__WHAT IS REQUIRED__.
Your answer should be the records below, repeated exactly as they stand.

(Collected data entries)
——
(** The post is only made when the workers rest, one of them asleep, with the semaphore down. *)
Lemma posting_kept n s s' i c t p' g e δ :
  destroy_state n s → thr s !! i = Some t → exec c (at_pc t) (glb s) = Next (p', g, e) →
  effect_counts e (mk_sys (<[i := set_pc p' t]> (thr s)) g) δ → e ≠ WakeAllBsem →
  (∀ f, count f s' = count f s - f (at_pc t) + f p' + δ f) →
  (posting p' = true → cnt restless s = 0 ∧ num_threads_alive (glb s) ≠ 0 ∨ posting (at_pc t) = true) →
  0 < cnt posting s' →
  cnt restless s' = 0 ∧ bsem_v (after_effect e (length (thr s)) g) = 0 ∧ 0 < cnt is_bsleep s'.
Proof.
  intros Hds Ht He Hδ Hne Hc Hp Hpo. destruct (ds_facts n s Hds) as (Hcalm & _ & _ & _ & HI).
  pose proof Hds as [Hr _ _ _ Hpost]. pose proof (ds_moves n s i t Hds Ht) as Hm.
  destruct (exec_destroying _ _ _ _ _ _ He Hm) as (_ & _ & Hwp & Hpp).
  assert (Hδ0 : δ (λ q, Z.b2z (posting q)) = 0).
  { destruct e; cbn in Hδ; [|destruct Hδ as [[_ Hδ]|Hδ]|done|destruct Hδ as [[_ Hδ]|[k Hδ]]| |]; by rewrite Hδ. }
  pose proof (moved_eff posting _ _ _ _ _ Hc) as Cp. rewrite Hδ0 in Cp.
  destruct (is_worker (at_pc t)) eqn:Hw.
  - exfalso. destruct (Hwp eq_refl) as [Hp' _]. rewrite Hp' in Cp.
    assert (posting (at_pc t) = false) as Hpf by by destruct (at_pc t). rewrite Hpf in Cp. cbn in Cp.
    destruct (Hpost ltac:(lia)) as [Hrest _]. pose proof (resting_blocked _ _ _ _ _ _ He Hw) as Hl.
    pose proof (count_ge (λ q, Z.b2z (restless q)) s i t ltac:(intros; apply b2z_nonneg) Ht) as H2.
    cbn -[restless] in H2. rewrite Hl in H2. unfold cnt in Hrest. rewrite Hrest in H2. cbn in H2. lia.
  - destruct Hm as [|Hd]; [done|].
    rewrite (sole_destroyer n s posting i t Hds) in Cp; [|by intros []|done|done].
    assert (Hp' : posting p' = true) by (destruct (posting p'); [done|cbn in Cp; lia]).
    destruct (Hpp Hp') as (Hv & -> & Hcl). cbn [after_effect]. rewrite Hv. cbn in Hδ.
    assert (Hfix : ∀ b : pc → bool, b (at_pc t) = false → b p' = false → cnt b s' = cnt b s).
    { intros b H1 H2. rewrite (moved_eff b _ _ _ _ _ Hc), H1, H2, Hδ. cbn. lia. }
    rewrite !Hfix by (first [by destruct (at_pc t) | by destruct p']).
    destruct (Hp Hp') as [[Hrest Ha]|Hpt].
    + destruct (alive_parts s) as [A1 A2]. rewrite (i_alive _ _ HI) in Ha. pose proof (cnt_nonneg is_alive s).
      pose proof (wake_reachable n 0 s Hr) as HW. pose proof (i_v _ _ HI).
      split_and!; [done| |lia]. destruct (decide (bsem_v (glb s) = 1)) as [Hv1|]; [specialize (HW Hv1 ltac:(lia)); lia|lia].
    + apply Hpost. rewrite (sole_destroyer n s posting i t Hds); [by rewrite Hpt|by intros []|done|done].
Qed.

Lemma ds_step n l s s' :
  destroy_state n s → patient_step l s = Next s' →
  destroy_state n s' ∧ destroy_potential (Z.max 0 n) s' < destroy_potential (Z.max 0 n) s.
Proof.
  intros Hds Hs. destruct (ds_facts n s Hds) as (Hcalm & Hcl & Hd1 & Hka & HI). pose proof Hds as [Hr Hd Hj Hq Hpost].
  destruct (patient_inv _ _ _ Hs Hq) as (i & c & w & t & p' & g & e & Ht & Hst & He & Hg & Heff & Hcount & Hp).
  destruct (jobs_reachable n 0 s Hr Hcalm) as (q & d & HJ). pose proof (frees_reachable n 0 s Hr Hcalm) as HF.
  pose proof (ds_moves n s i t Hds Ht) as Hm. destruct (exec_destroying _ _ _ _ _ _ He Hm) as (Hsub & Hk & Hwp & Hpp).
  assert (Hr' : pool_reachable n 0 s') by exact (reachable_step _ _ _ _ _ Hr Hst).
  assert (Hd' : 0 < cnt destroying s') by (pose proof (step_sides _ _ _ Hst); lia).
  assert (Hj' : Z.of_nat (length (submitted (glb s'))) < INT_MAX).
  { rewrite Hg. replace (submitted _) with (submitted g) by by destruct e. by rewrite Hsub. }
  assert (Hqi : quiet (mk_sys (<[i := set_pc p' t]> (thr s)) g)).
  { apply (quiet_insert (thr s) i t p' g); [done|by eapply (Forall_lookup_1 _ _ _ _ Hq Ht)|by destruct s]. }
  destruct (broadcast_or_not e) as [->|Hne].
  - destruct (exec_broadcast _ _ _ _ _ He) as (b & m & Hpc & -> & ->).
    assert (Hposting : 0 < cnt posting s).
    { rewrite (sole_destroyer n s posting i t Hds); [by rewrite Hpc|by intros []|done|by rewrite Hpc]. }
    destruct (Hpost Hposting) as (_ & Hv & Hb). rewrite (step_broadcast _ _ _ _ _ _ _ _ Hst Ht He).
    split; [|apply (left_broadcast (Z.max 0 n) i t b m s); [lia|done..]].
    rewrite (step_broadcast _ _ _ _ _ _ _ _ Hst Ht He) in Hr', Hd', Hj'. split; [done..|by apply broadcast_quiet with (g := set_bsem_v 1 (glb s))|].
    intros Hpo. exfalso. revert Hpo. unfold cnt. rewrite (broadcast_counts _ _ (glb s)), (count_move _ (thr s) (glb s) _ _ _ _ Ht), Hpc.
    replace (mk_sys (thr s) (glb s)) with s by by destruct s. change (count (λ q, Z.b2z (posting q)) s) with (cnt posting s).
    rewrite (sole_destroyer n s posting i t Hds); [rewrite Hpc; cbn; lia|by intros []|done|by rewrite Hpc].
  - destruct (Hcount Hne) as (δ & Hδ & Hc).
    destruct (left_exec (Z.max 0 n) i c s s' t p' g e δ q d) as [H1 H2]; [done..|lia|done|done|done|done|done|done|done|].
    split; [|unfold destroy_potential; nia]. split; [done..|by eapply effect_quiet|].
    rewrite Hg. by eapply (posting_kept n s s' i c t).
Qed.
——
__OUTPUT FOR THIS TASK__.
(** The post is only made when the workers rest, one of them asleep, with the semaphore down. *)
Lemma posting_kept n s s' i c t p' g e δ :
  destroy_state n s → thr s !! i = Some t → exec c (at_pc t) (glb s) = Next (p', g, e) →
  effect_counts e (mk_sys (<[i := set_pc p' t]> (thr s)) g) δ → e ≠ WakeAllBsem →
  (∀ f, count f s' = count f s - f (at_pc t) + f p' + δ f) →
  (posting p' = true → cnt restless s = 0 ∧ num_threads_alive (glb s) ≠ 0 ∨ posting (at_pc t) = true) →
  0 < cnt posting s' →
  cnt restless s' = 0 ∧ bsem_v (after_effect e (length (thr s)) g) = 0 ∧ 0 < cnt is_bsleep s'.
Proof.
  intros Hds Ht He Hδ Hne Hc Hp Hpo. destruct (ds_facts n s Hds) as (Hcalm & _ & _ & _ & HI).
  pose proof Hds as [Hr _ _ _ Hpost]. pose proof (ds_moves n s i t Hds Ht) as Hm.
  destruct (exec_destroying _ _ _ _ _ _ He Hm) as (_ & _ & Hwp & Hpp).
  assert (Hδ0 : δ (λ q, Z.b2z (posting q)) = 0).
  { destruct e; cbn in Hδ; [|destruct Hδ as [[_ Hδ]|Hδ]|done|destruct Hδ as [[_ Hδ]|[k Hδ]]| |]; by rewrite Hδ. }
  pose proof (moved_eff posting _ _ _ _ _ Hc) as Cp. rewrite Hδ0 in Cp.
  destruct (is_worker (at_pc t)) eqn:Hw.
  - exfalso. destruct (Hwp eq_refl) as [Hp' _]. rewrite Hp' in Cp.
    assert (posting (at_pc t) = false) as Hpf by by destruct (at_pc t). rewrite Hpf in Cp. cbn in Cp.
    destruct (Hpost ltac:(lia)) as [Hrest _]. pose proof (resting_blocked _ _ _ _ _ _ He Hw) as Hl.
    pose proof (count_ge (λ q, Z.b2z (restless q)) s i t ltac:(intros; apply b2z_nonneg) Ht) as H2.
    cbn -[restless] in H2. rewrite Hl in H2. unfold cnt in Hrest. rewrite Hrest in H2. cbn in H2. lia.
  - destruct Hm as [|Hd]; [done|].
    rewrite (sole_destroyer n s posting i t Hds) in Cp; [|by intros []|done|done].
    assert (Hp' : posting p' = true) by (destruct (posting p'); [done|cbn in Cp; lia]).
    destruct (Hpp Hp') as (Hv & -> & Hcl). cbn [after_effect]. rewrite Hv. cbn in Hδ.
    assert (Hfix : ∀ b : pc → bool, b (at_pc t) = false → b p' = false → cnt b s' = cnt b s).
    { intros b H1 H2. rewrite (moved_eff b _ _ _ _ _ Hc), H1, H2, Hδ. cbn. lia. }
    rewrite !Hfix by (first [by destruct (at_pc t) | by destruct p']).
    destruct (Hp Hp') as [[Hrest Ha]|Hpt].
    + destruct (alive_parts s) as [A1 A2]. rewrite (i_alive _ _ HI) in Ha. pose proof (cnt_nonneg is_alive s).
      pose proof (wake_reachable n 0 s Hr) as HW. pose proof (i_v _ _ HI).
      split_and!; [done| |lia]. destruct (decide (bsem_v (glb s) = 1)) as [Hv1|]; [specialize (HW Hv1 ltac:(lia)); lia|lia].
    + apply Hpost. rewrite (sole_destroyer n s posting i t Hds); [by rewrite Hpt|by intros []|done|done].
Qed.

Lemma ds_step n l s s' :
  destroy_state n s → patient_step l s = Next s' →
  destroy_state n s' ∧ destroy_potential (Z.max 0 n) s' < destroy_potential (Z.max 0 n) s.
Proof.
  intros Hds Hs. destruct (ds_facts n s Hds) as (Hcalm & Hcl & Hd1 & Hka & HI). pose proof Hds as [Hr Hd Hj Hq Hpost].
  destruct (patient_inv _ _ _ Hs Hq) as (i & c & w & t & p' & g & e & Ht & Hst & He & Hg & Heff & Hcount & Hp).
  destruct (jobs_reachable n 0 s Hr Hcalm) as (q & d & HJ). pose proof (frees_reachable n 0 s Hr Hcalm) as HF.
  pose proof (ds_moves n s i t Hds Ht) as Hm. destruct (exec_destroying _ _ _ _ _ _ He Hm) as (Hsub & Hk & Hwp & Hpp).
  assert (Hr' : pool_reachable n 0 s') by exact (reachable_step _ _ _ _ _ Hr Hst).
  assert (Hd' : 0 < cnt destroying s') by (pose proof (step_sides _ _ _ Hst); lia).
  assert (Hj' : Z.of_nat (length (submitted (glb s'))) < INT_MAX).
  { rewrite Hg. replace (submitted _) with (submitted g) by by destruct e. by rewrite Hsub. }
  assert (Hqi : quiet (mk_sys (<[i := set_pc p' t]> (thr s)) g)).
  { apply (quiet_insert (thr s) i t p' g); [done|by eapply (Forall_lookup_1 _ _ _ _ Hq Ht)|by destruct s]. }
  destruct (broadcast_or_not e) as [->|Hne].
  - destruct (exec_broadcast _ _ _ _ _ He) as (b & m & Hpc & -> & ->).
    assert (Hposting : 0 < cnt posting s).
    { rewrite (sole_destroyer n s posting i t Hds); [by rewrite Hpc|by intros []|done|by rewrite Hpc]. }
    destruct (Hpost Hposting) as (_ & Hv & Hb). rewrite (step_broadcast _ _ _ _ _ _ _ _ Hst Ht He).
    split; [|apply (left_broadcast (Z.max 0 n) i t b m s); [lia|done..]].
    rewrite (step_broadcast _ _ _ _ _ _ _ _ Hst Ht He) in Hr', Hd', Hj'. split; [done..|by apply broadcast_quiet with (g := set_bsem_v 1 (glb s))|].
    intros Hpo. exfalso. revert Hpo. unfold cnt. rewrite (broadcast_counts _ _ (glb s)), (count_move _ (thr s) (glb s) _ _ _ _ Ht), Hpc.
    replace (mk_sys (thr s) (glb s)) with s by by destruct s. change (count (λ q, Z.b2z (posting q)) s) with (cnt posting s).
    rewrite (sole_destroyer n s posting i t Hds); [rewrite Hpc; cbn; lia|by intros []|done|by rewrite Hpc].
  - destruct (Hcount Hne) as (δ & Hδ & Hc).
    destruct (left_exec (Z.max 0 n) i c s s' t p' g e δ q d) as [H1 H2]; [done..|lia|done|done|done|done|done|done|done|].
    split; [|unfold destroy_potential; nia]. split; [done..|by eapply effect_quiet|].
    rewrite Hg. by eapply (posting_kept n s s' i c t).
Qed.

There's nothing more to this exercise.